Les agents pathogènes impliqués sont nombreux, avec une prédominance des streptocoques. Dans plus de la moitié des cas, une flore plurimicrobienne est présente. La gangrène de Fournier, qui touche la région scrotale chez les jeunes hommes, est associée à une flore mixte anaérobie, tandis que Clostridium est souvent responsable de la gangrène gazeuse compliquant des contusions musculaires mal traitées.3
Le diagnostic de la FN repose sur plusieurs critères :2
– l’histopathologie, difficile à obtenir en raison de l’urgence des interventions chirurgicales ;
– la chirurgie révélant des fascias grisâtres, mous et facilement dissociables avec un instrument non tranchant, permettant l’analyse cytobactériologique en peropératoire ;
– une absence de réponse à l’antibiothérapie, caractéristique de l’évolution clinique.
La prise en charge médico-chirurgicale, urgente, repose sur :
– la correction des déséquilibres hydroélectrolytiques, de l’insuffisance rénale, ainsi que des troubles hémodynamiques ;
– une antibiothérapie initialement probabiliste, puis ajustée en fonction des résultats des cultures bactériennes : amoxicilline-acide clavulanique, associée à un aminoside et au métronidazole, pendant 10 à 15 jours ;
– une intervention chirurgicale : excision des tissus nécrosés et drainage des éventuelles collections.

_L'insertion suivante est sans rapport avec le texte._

(** * The Confluence client: PDF export poller and page update

    A shallow embedding of two methods of [atlassian/confluence.py],
    [get_pdf_download_url_for_confluence_cloud] and [update_page] (with
    [is_page_content_is_already_updated] and the helpers they call), and
    the properties of them that the specification states.

    Python text is a list of Unicode code points, a [bytes] value a list of
    bytes.  The HTTP collaborator ([self.get], [self.put] of the REST
    client) is a parameter of the model; the logger and the clock are
    recorded in a trace of events. *)

From Stdlib Require Import List NArith ZArith Lia Bool.
From Stdlib Require Import Strings.String Strings.Ascii Strings.Byte.
Import ListNotations.

Set Implicit Arguments.

(** ** Python text *)

Module PyStr.

(** A [str] is a sequence of code points. *)
Definition char := N.
Definition str := list char.
Definition bytes := list byte.

(** A literal taken from the source.  The double quote is written as
    the code point [dq]. *)
Definition lit (s : string) : str := map Byte.to_N (list_byte_of_string s).
Definition dq : char := 34%N.

(** [a == b] on text. *)
Fixpoint eqb (a b : str) : bool :=
  match a, b with
  | [], [] => true
  | x :: a', y :: b' => N.eqb x y && eqb a' b'
  | _, _ => false
  end.

(** [s.startswith(p)]. *)
Fixpoint startswith (p s : str) : bool :=
  match p, s with
  | [], _ => true
  | x :: p', y :: s' => N.eqb x y && startswith p' s'
  | _ :: _, [] => false
  end.

(** [s.partition(sep)] for a separator that occurs: the text before the
    leftmost occurrence of [sep] and the text after it; [None] when
    [sep] does not occur. *)
Fixpoint partition (sep s : str) : option (str * str) :=
  if startswith sep s then Some ([], skipn (List.length sep) s)
  else match s with
       | [] => None
       | c :: s' =>
           match partition sep s' with
           | Some (a, b) => Some (c :: a, b)
           | None => None
           end
       end.

(** [s.split(sep)] for a non-empty [sep]: cut at the leftmost
    occurrence, then split what follows.  Every cut consumes at least
    one code point, so [length s] rounds are enough ([split_unfold]
    below).  Python raises [ValueError] on an empty separator; every
    separator in the source is a non-empty literal. *)
Fixpoint split_from (rounds : nat) (sep s : str) : list str :=
  match rounds with
  | O => [s]
  | S n =>
      match partition sep s with
      | None => [s]
      | Some (a, b) => a :: split_from n sep b
      end
  end.

Definition split (sep s : str) : list str := split_from (List.length s) sep s.

(** [c.isspace()], the code points [str.strip()] removes. *)
Definition isspace (c : char) : bool :=
  ((9 <=? c) && (c <=? 13) || (28 <=? c) && (c <=? 32)
   || (c =? 133) || (c =? 160) || (c =? 5760)
   || (8192 <=? c) && (c <=? 8202)
   || (c =? 8232) || (c =? 8233) || (c =? 8239) || (c =? 8287)
   || (c =? 12288))%N.

Fixpoint lstrip (s : str) : str :=
  match s with
  | c :: s' => if isspace c then lstrip s' else s
  | [] => []
  end.

Definition rstrip (s : str) : str := rev (lstrip (rev s)).

(** [s.strip()]. *)
Definition strip (s : str) : str := rstrip (lstrip s).

(** [s in t]: [s] occurs in [t]. *)
Definition occurs (s t : str) : Prop := exists pre post, t = pre ++ s ++ post.

(** *** Strict UTF-8 decoding

    [bs.decode(encoding='utf-8', errors='strict')]: [None] stands for
    the [UnicodeDecodeError] that Python raises on an invalid, overlong,
    surrogate or truncated sequence. *)

Definition continuation (n : N) : bool := ((128 <=? n) && (n <=? 191))%N.
Definition low6 (n : N) : N := N.land n 63.

Definition second_of_three (n0 n1 : N) : bool :=
  (if n0 =? 224 then (160 <=? n1) && (n1 <=? 191)
   else if n0 =? 237 then (128 <=? n1) && (n1 <=? 159)
   else continuation n1)%N.

Definition second_of_four (n0 n1 : N) : bool :=
  (if n0 =? 240 then (144 <=? n1) && (n1 <=? 191)
   else if n0 =? 244 then (128 <=? n1) && (n1 <=? 143)
   else continuation n1)%N.

Fixpoint decode (bs : bytes) : option str :=
  match bs with
  | [] => Some []
  | b0 :: r0 =>
      let n0 := Byte.to_N b0 in
      if (n0 <? 128)%N then option_map (cons n0) (decode r0)
      else if ((194 <=? n0) && (n0 <=? 223))%N then
        match r0 with
        | b1 :: r1 =>
            let n1 := Byte.to_N b1 in
            if continuation n1
            then option_map
                   (cons (N.lor (N.shiftl (N.land n0 31) 6) (low6 n1)))
                   (decode r1)
            else None
        | _ => None
        end
      else if ((224 <=? n0) && (n0 <=? 239))%N then
        match r0 with
        | b1 :: b2 :: r2 =>
            let n1 := Byte.to_N b1 in
            let n2 := Byte.to_N b2 in
            if second_of_three n0 n1 && continuation n2
            then option_map
                   (cons (N.lor (N.shiftl (N.land n0 15) 12)
                            (N.lor (N.shiftl (low6 n1) 6) (low6 n2))))
                   (decode r2)
            else None
        | _ => None
        end
      else if ((240 <=? n0) && (n0 <=? 244))%N then
        match r0 with
        | b1 :: b2 :: b3 :: r3 =>
            let n1 := Byte.to_N b1 in
            let n2 := Byte.to_N b2 in
            let n3 := Byte.to_N b3 in
            if second_of_four n0 n1 && continuation n2 && continuation n3
            then option_map
                   (cons (N.lor (N.shiftl (N.land n0 7) 18)
                            (N.lor (N.shiftl (low6 n1) 12)
                               (N.lor (N.shiftl (low6 n2) 6) (low6 n3)))))
                   (decode r3)
            else None
        | _ => None
        end
      else None
  end.

(** The bytes of an ASCII literal, for writing responses down. *)
Definition ascii_bytes (s : string) : bytes := list_byte_of_string s.

End PyStr.

Import PyStr.

(** ** Python values, exceptions and effects *)

(** The values a parsed JSON body is made of ([None] included); a [dict]
    keeps its items in insertion order. *)
#[warnings="-register-all"]
Inductive value :=
| VNone
| VBool (b : bool)
| VInt (z : Z)
| VStr (s : str)
| VList (items : list value)
| VDict (items : list (str * value)).

(** The exceptions of the modelled code.  [HTTPError] is what the
    transport raises; the others come from Python's own operations. *)
Inductive exn :=
| IndexError
| UnicodeDecodeError
| AttributeError
| TypeError
| KeyError
| ValueError
| HTTPError (msg : str).

(** How a call ends: it returns, it raises, or (for the polling loop,
    which has no bound of its own) it is still running after the number
    of rounds it was given. *)
Inductive outcome (A : Type) :=
| Ret (a : A)
| Raise (e : exn)
| Running.

Arguments Raise {A} e.
Arguments Running {A}.

Inductive level := DEBUG | INFO | WARNING | ERROR.

(** What is handed to the logger: a text, a format template with its
    arguments, or an exception. *)
Inductive message :=
| Text (s : str)
| Format (template : str) (args : list (str * value))
| Exc (e : exn).

(** The three ways the code calls the REST client. *)
Inductive request :=
| GetContent (path : str)
    (* self.get(path, headers=self.form_token_headers, not_json_response=True) *)
| GetJson (path : str) (params : list (str * value))
    (* self.get(path, params=params) *)
| PutJson (path : str) (data : value).
    (* self.put(path, data=data) *)

Inductive event :=
| Sent (r : request)
| Logged (lvl : level) (msg : message)
| Slept (seconds : Z).

Inductive reply (A : Type) :=
| Received (a : A)
| Failed (e : exn).

Arguments Failed {A} e.

(** The REST client is not part of the modelled file: it is a parameter.
    The answer to a request may depend on the request and on how many
    requests this call has sent before it. *)
Record transport := {
  content_of : nat -> str -> reply bytes;
  json_of : nat -> str -> list (str * value) -> reply value;
  put_of : nat -> str -> value -> reply value
}.

(** The state threaded through a call: how many requests were sent, and
    everything observable that happened, oldest first. *)
Record world := {
  sent : nat;
  trace : list event
}.

Definition M (A : Type) : Type := world -> outcome A * world.

Definition ret {A} (a : A) : M A := fun w => (Ret a, w).
Definition raise {A} (e : exn) : M A := fun w => (Raise e, w).
Definition running {A} : M A := fun w => (Running, w).

Definition bind {A B} (m : M A) (k : A -> M B) : M B :=
  fun w =>
    match m w with
    | (Ret a, w') => k a w'
    | (Raise e, w') => (Raise e, w')
    | (Running, w') => (Running, w')
    end.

La gravité et l’évolution rapide de cette maladie peuvent compromettre le pronostic fonctionnel, allant jusqu’à l’amputation, et le pronostic vital en l’absence de traitement adapté, avec un taux de mortalité pouvant atteindre 15 à 30 %.4,5
 
Bon réflexe : jamais d’AINS en cas d’érysipèle !
 
Pour en savoir plus :
1. Peyramond D, Chidiac C, Lucht E, et al. Erysipèle et fasciites nécrosantes : prise en charge. Conférence de consensus.  Med Mal Infect 2000;30(Suppl 4):252-72.
2. Malghem J, Lecouvet FE, Omoumi P, et al. Necrotizing Fasciitis: Contribution and limitations of diagnostic imaging.  Joint Bone Spine 2013;80(2);146-54.

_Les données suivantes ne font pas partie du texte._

(** C1 as stated fails: [Acme] is a query and is not empty, and the
    best-effort resolution fails when the search finds no channel. *)
Lemma resolve_query_best_effort_fails :
  (exists ref,
      ChannelRef.parse_channel_ref UrlParse.urlparse "Acme" = Ok ref
      /\ ChannelRef.kind ref = ChannelRef.query
      /\ ChannelRef.value ref <> "")
  /\ fst (ChannelResolver.resolve_channel UrlParse.urlparse
            (Fixtures.fake_client [] []) "Acme"
            ChannelResolver.best_effort true Fixtures.start)
     = Raise (ChannelResolutionError "No channel candidates found").
Proof.
  split; [|vm_compute; reflexivity].
  eexists. split; [vm_compute; reflexivity|]. split; [reflexivity|discriminate].
Qed.

(** ** The listing pipelines *)

(** The batches of the detail fetch cover the identifiers, in order: the
    bound on the number of batches is never what ends the split. *)
Lemma chunks_of_concat {A} (fuel n : nat) (l : list A) :
  (0 < n)%nat -> (length l <= fuel)%nat ->
  concat (ChannelVideosOrderingLocal.chunks_of fuel n l) = l.
Proof.
  intros Hn. revert l. induction fuel as [|fuel IH]; intros l Hlen.
  - destruct l; [reflexivity|cbn in Hlen; lia].
  - destruct l as [|x l]; [reflexivity|].
    cbn [ChannelVideosOrderingLocal.chunks_of concat].
    rewrite IH.
    + apply take_drop.
    + rewrite length_drop. cbn [length] in *. lia.
Qed.

Lemma batches_concat {A} (l : list A) :
  concat (ChannelVideosOrderingLocal.batches l) = l.
Proof. apply chunks_of_concat; lia. Qed.

Section Pipelines.
Import Client InventoryTypes ChannelResolver.
Context (urlparse : string -> result UrlParse.ParseResult).
Context {W : Type} (client : IYouTubeClient W).

Lemma _resolve_channels_list_trace ps inc st r st' :
  _resolve_channels_list client ps inc st = (Ok r, st') ->
  exists c, call_op c = channels_list /\ trace st' = (trace st ++ [c])%list.
Proof.
  unfold _resolve_channels_list, bind. rewrite invoke_perform.
  destruct (fst (perform client _ (world st))) as [data|e]; [|discriminate].
  destruct (dict_get data "items") as [| | | |[|item [|item' more]]|];
    try discriminate.
  unfold ret. intros [= _ <-]. eexists. split; [|reflexivity]. reflexivity.
Qed.
(** X3: an addition that puts a record without a label into view is
    stored but not shown.  When the form is valid and a record of the new
    list that passes the filter has a category without an option (the
    codes of the records in view being plain),
    [addExpense] throws a TypeError after [saveExpenses]: the record is in
    the list and, if its text fits, in the slot, while the list on the
    page, the summary and the form are as they were, so that the next
    click adds the same input once more. *)
Theorem X3_unshown_addition_keeps_the_form
  (st : state) (now : number) (today : jsstring) :
  accepted (page st) = true ->
  Forall (fun e => selector_plain (category e))
    (visible (draft now (page st) :: expenses st)
       (filterCategory_value (page st))) ->
  Exists (fun e => ~ listed (page st) e)
    (visible (draft now (page st) :: expenses st)
       (filterCategory_value (page st))) ->
  exists st',
    addExpense now today st = (Throw TypeError, st') /\
    expenses st' = draft now (page st) :: expenses st /\
    (fits st' -> stored st' = Some (serialize (expenses st'))) /\
    form (page st') = form (page st) /\
    expenseList_innerHTML (page st') = expenseList_innerHTML (page st) /\
    summary_texts st' = summary_texts st /\
    forall now' today',
      expenses (snd (addExpense now' today' st')) =
      draft now' (page st) :: draft now (page st) :: expenses st.
Proof.
  intros A _ HE. unfold addExpense at 1.
  rewrite (bind_Normal _ _ _ _ _ (validateInput_accepts st A)).
  cbv beta. change (negb true) with false. cbv iota.
  rewrite bind_get, bind_modify.
  change (set_expenses _ st)
    with (set_expenses (draft now (page st) :: expenses st) st).
  set (st1 := set_expenses _ st).
  assert (Hs : exists s1,
             saveExpenses st1 = (Normal tt, s1) /\
             expenses s1 = expenses st1 /\ quota s1 = quota st1 /\
             (fits st1 -> stored s1 = Some (serialize (expenses st1))) /\
             form (page s1) = form (page st) /\
             filterCategory_value (page s1) = filterCategory_value (page st) /\
             categorySelect_options (page s1)
             = categorySelect_options (page st) /\
             expenseList_innerHTML (page s1)
             = expenseList_innerHTML (page st) /\
             summary_texts s1 = summary_texts st).
  { destruct (fits_dec st1) as [F|F].
    - rewrite (saveExpenses_fits _ F). eexists. split; [reflexivity|].
      now repeat split.
    - rewrite (saveExpenses_full _ F). eexists. split; [reflexivity|].
      repeat split. intros F'. contradiction. }
  destruct Hs as (s1 & Es & H1 & Hq & H2 & H3 & H4 & H5 & H6 & H7).
  rewrite (bind_Normal _ _ _ _ _ Es).
  assert (Hr : renderExpenses s1 = (Throw TypeError, s1)).
  { apply renderExpenses_unlisted. rewrite H1, H4.
    revert HE. apply Exists_impl. intros e He Hl. apply He.
    revert Hl. now apply listed_table. }
  unfold bind at 1. rewrite Hr.
  exists s1. split; [reflexivity|]. split; [exact H1|].
  split; [|split; [exact H3|split; [exact H6|split; [exact H7|]]]].
  - intros F. rewrite H1. apply H2. unfold fits in *.
    now rewrite <- H1, <- Hq.
  - intros now' today'. rewrite addExpense_expenses, H1.
    assert (Ed : forall n, draft n (page s1) = draft n (page st)).
    { intros n. unfold draft. unfold form in H3.
      injection H3 as -> -> -> ->. reflexivity. }
    assert (Ea : accepted (page s1) = accepted (page st)).
    { unfold accepted. unfold form in H3. injection H3 as -> -> _ ->.
      reflexivity. }
    rewrite Ea, A, Ed. reflexivity.
Qed.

3. Gauzit R. Infections cutanées graves : définitions, caractéristiques cliniques et microbiologiques.  Ann Fr Anesth Reanim 2006;25(9):967-70.

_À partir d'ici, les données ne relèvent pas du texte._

(** * pyminio: path resolution and tree operations over an object store

    A shallow embedding of [pyminio/main.py]: the [Match] path resolver
    (its regular expression run by a small backtracking matcher that
    follows Python's [re] search order), the [os.path] helpers it calls,
    and the [Pyminio] operations written in a state-and-exception monad
    over an abstract MinIO client. *)

From Stdlib Require Import List Ascii String Bool Arith ZArith Lia.
From Stdlib Require Import Sorting.Permutation Sorting.Sorted.
Import ListNotations.
Open Scope string_scope.

(** ** Python built-ins and [os.path] (posixpath) helpers

    A [str] is read as a [string], whose characters are 8-bit: ASCII
    text is itself, a character beyond ASCII is the bytes of its UTF-8
    form.  Separators and newlines are ASCII, so finding them, splitting
    and joining agree with Python on every text; what counts characters
    (a pattern that needs two of them, [s[:-1]]) or changes case agrees
    with Python on ASCII. *)

Module Py.

Definition sep : ascii := "/"%char.
Definition newline : ascii := "010"%char.
Definition nl : string := String newline "".

Definition is_sep (c : ascii) : bool := Ascii.eqb c sep.
Definition is_newline (c : ascii) : bool := Ascii.eqb c newline.


(** [c in s] for a single character. *)
Fixpoint contains (c : ascii) (s : string) : bool :=
  match s with
  | "" => false
  | String a s' => Ascii.eqb a c || contains c s'
  end.

(** [s.startswith("/")] and [s.endswith("/")]. *)
Definition startswith_sep (s : string) : bool :=
  match s with
  | String a _ => is_sep a
  | "" => false
  end.

Fixpoint endswith_sep (s : string) : bool :=
  match s with
  | "" => false
  | String a "" => is_sep a
  | String _ s' => endswith_sep s'
  end.

(** [s.count("/")]. *)
Fixpoint count_sep (s : string) : nat :=
  match s with
  | "" => 0
  | String a s' => (if is_sep a then 1 else 0) + count_sep s'
  end.

(** [s == "/" * len(s)]. *)
Fixpoint all_sep (s : string) : bool :=
  match s with
  | "" => true
  | String a s' => is_sep a && all_sep s'
  end.

(** [re.sub(r'/+', r'/', s)]: every maximal run of separators becomes one
    separator.  A separator is dropped exactly when another one follows. *)
Fixpoint collapse_seps (s : string) : string :=
  match s with
  | "" => ""
  | String a s' =>
      if is_sep a && startswith_sep s' then collapse_seps s'
      else String a (collapse_seps s')
  end.

(** [s[:-1]]. *)
Fixpoint drop_last (s : string) : string :=
  match s with
  | "" => ""
  | String _ "" => ""
  | String a s' => String a (drop_last s')
  end.

(** [s.replace(old, new)].  [skip] counts the characters of an occurrence
    of [old] that are still to be consumed. *)
Fixpoint replace_from (old new : string) (skip : nat) (s : string) : string :=
  match s with
  | "" => ""
  | String a s' =>
      match skip with
      | S k => replace_from old new k s'
      | O =>
          if prefix old s
          then new ++ replace_from old new (String.length old - 1) s'
          else String a (replace_from old new 0 s')
      end
  end.

Fixpoint intersperse (new : string) (s : string) : string :=
  match s with
  | "" => ""
  | String a s' => String a (new ++ intersperse new s')
  end.

Definition replace (old new s : string) : string :=
  match old with
  | "" => new ++ intersperse new s
  | _ => replace_from old new 0 s
  end.

(** [posixpath.join(a, *p)]. *)
Definition join2 (path b : string) : string :=
  if startswith_sep b then b
  else if (path =? "") || endswith_sep path then path ++ b
  else path ++ "/" ++ b.

Definition join (a : string) (p : list string) : string :=
  fold_left join2 p a.

(** [(p[:i], p[i:])] with [i = p.rfind('/') + 1]. *)
Fixpoint rsplit_sep (p : string) : string * string :=
  match p with
  | "" => ("", "")
  | String a p' =>
      let (h, t) := rsplit_sep p' in
      if h =? "" then
        if is_sep a then ("/", p') else ("", String a p')
      else (String a h, t)
  end.

(** [posixpath.basename]. *)
Definition basename (p : string) : string := snd (rsplit_sep p).

(** [s.rstrip("/")]. *)
Fixpoint rstrip_sep (s : string) : string :=
  match s with
  | "" => ""
  | String a s' =>
      let r := rstrip_sep s' in
      if is_sep a && (r =? "") then "" else String a r
  end.
(** * hono-url-shortening: the route handlers of [src/index.ts]

    A shallow embedding of the URL shortener's five API handlers and of
    [generateShortCode], followed by the properties the specification
    states about them and by further properties read off the code.

    Modelling decisions, all taken from the source:

    - [urlCollection] is the list of its documents in natural (insertion)
      order.  The MongoDB driver calls the handlers make are modelled by
      what the driver documents for them: [insertOne] appends a document,
      [findOne] returns the first document that matches the filter,
      [updateOne] and [deleteOne] act on the first document that matches
      and report [matchedCount] / [deletedCount].  Every driver call
      succeeds.  The [_id] the driver adds is never read by a handler;
      documents are told apart by their position in the list.
    - a handler is an [Async] computation: a function from the collection
      before the request to its completion (a response or a thrown error)
      and the collection after it.  Every [await] is one bind.  The
      application answers a thrown error with status 500.  Requests are
      handled one at a time; interleavings of concurrent requests are
      outside this model.
    - the type annotation [{ url: string }] of a request body is erased at
      run time, so a body is any JSON value, or text that is not JSON, and
      the destructured [url] is any JavaScript value.  A stored [url] is
      whatever value passed the test [!url].
    - strings are well-formed Unicode strings, held as the bytes of their
      UTF-8 form; a character above U+00FF is then a byte sequence that
      starts with a byte of value 196 or more.
    - numbers are IEEE 754 binary64 values ([spec_float] with precision 53
      and maximal exponent 1024), and [*] is the correctly rounded product.
    - [Math.random()] and [new Date()] come from the environment of the
      request: the i-th call of [Math.random] returns [Math_random env i],
      and [new Date()] is the time value [now env] in milliseconds.
    - [c.redirect] is the framework's: it turns the location into a string,
      percent-encodes it with [encodeURI] when it has a character above
      U+00FF, and sets it as the [Location] header, which strips leading
      and trailing HTTP whitespace and throws a [TypeError] when a NUL, CR
      or LF is left.  [String(v)] for a location [v] that is not a string is
      a parameter, [ToString].
    - [clicks] is an integer ([Z]); the store's [$inc] adds to it without
      wrapping. *)

From Stdlib Require Import List String Ascii ZArith Bool Lia SpecFloat.
Import ListNotations.

Local Open Scope string_scope.
Local Open Scope list_scope.
Local Open Scope Z_scope.

(** ** JavaScript values *)

Local Unset Elimination Schemes.

(** The values a parsed JSON text can hold, and [undefined]. *)
Inductive js_value : Type :=
| js_undefined
| js_null
| js_bool (b : bool)
| js_number (x : spec_float)
| js_string (s : string)
| js_array (elements : list js_value)
| js_object (properties : list (string * js_value)).
(** Characters removed by [str.strip()]: the whitespace code points below
    256. *)
Definition isspace (c : ascii) : bool :=
  let n := nat_of_ascii c in
  ((9 <=? n)%nat && (n <=? 13)%nat) || ((28 <=? n)%nat && (n <=? 32)%nat)
  || (n =? 133)%nat || (n =? 160)%nat.

Fixpoint lstrip (s : string) : string :=
  match s with
  | EmptyString => EmptyString
  | String c r => if isspace c then lstrip r else s
  end.

Definition strip (s : string) : string :=
  String.rev (lstrip (String.rev (lstrip s))).

Definition saut_de_ligne : ascii := ascii_of_nat 10.
Definition deux_points : ascii := ascii_of_nat 58.

(** ** _extraire_col_params (lines 51-77) *)

Definition _extraire_ligne (resultat : dict string (list string)) (ligne : string)
  : resultat_ou_erreur (dict string (list string)) :=
  match split deux_points ligne with
  | [k; v] =>
      let k := strip k in
      let v := strip v in
      let resultat :=
        if dict_in k resultat then resultat else dict_set k [] resultat in
      inr (dict_set k (default [] (dict_get k resultat) ++ [v]) resultat)
  | _ => inl ValueError
  end.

4. Schmid MR, Kossmann T, Duewell S. Differentiation of necrotizing fasciitis and cellulitis using MR imaging.  AJR Am J Roentgenol 1998;170(3):615-20.
5. Levenson RB, Singh AK, Novelline RA. Fournier gangrene: Role of imaging Radiographics.  Radiographics 2008;28(2):519-28.
 
Par le Dr Fatima Oulhouss, médecine interne, CHP Inezgane, Maroc.